--- Source material ---
(** ** Changing one stored task

    Most operations rewrite one task and its lease.  [task_change] says how, and
    [Inv_change] is the single preservation argument for all of them. *)

Definition same_rest (s s' : Store) : Prop :=
  st_taskOrder s' = st_taskOrder s ∧ st_nextTask s' = st_nextTask s ∧
  st_commands s' = st_commands s ∧ st_commandOrder s' = st_commandOrder s ∧
  st_nextCommand s' = st_nextCommand s ∧ st_artifacts s' = st_artifacts s ∧
  st_artifactOrder s' = st_artifactOrder s ∧ st_nextArtifact s' = st_nextArtifact s.

(** The attempts of the rewritten task stay within the bounds of [task_wf]. *)
Definition attempts_ok (t : Task) : Prop :=
  0 ≤ task_Attempt t ∧ (0 < task_MaxAttempts t → task_Attempt t ≤ task_MaxAttempts t).

(** Whether the rewritten task and its new lease [ol] fit together. *)
Definition lease_fits (s s' : Store) (id : string) (t' : Task) (ol : option Lease) : Prop :=
  match ol with
  | None => task_Status t' ≠ TaskRunning
  | Some l =>
    task_Status t' = TaskRunning ∧ lease_TaskID l = id ∧ lease_Token l = lease_ID l ∧
    issued "lease-" (st_nextLease s') (lease_Token l) ∧
    (∃ r, task_Run t' = Some r ∧ run_TaskID r = id ∧
          run_WorkerID r = lease_WorkerID l ∧ run_Attempt r = task_Attempt t' ∧ run_ID r ≠ "") ∧
    (∀ j lj, st_leases s !! j = Some lj → lease_Token lj = lease_Token l → j = id)
  end.

Record task_change (s s' : Store) (id : string) (t t' : Task) (ol : option Lease) : Prop := {
  tc_old : st_tasks s !! id = Some t;
  tc_tasks : st_tasks s' = <[id := t']> (st_tasks s);
  tc_leases : st_leases s' = partial_alter (λ _, ol) id (st_leases s);
  tc_nextLease : st_nextLease s ≤ st_nextLease s';
  tc_ids : task_ID t' = task_ID t;
  tc_deps : task_Blocks t' = task_Blocks t ∧ task_BlockedBy t' = task_BlockedBy t;
  tc_attempts : attempts_ok t → attempts_ok t';
  tc_lease : lease_fits s s' id t' ol;
}.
---
▶ Task description
From the first line of the data above through the line containing "(∃ r, task_Run", repeat each line exactly, and add nothing.

▶ Your response
(** ** Changing one stored task

    Most operations rewrite one task and its lease.  [task_change] says how, and
    [Inv_change] is the single preservation argument for all of them. *)

Definition same_rest (s s' : Store) : Prop :=
  st_taskOrder s' = st_taskOrder s ∧ st_nextTask s' = st_nextTask s ∧
  st_commands s' = st_commands s ∧ st_commandOrder s' = st_commandOrder s ∧
  st_nextCommand s' = st_nextCommand s ∧ st_artifacts s' = st_artifacts s ∧
  st_artifactOrder s' = st_artifactOrder s ∧ st_nextArtifact s' = st_nextArtifact s.

(** The attempts of the rewritten task stay within the bounds of [task_wf]. *)
Definition attempts_ok (t : Task) : Prop :=
  0 ≤ task_Attempt t ∧ (0 < task_MaxAttempts t → task_Attempt t ≤ task_MaxAttempts t).

(** Whether the rewritten task and its new lease [ol] fit together. *)
Definition lease_fits (s s' : Store) (id : string) (t' : Task) (ol : option Lease) : Prop :=
  match ol with
  | None => task_Status t' ≠ TaskRunning
  | Some l =>
    task_Status t' = TaskRunning ∧ lease_TaskID l = id ∧ lease_Token l = lease_ID l ∧
    issued "lease-" (st_nextLease s') (lease_Token l) ∧
    (∃ r, task_Run t' = Some r ∧ run_TaskID r = id ∧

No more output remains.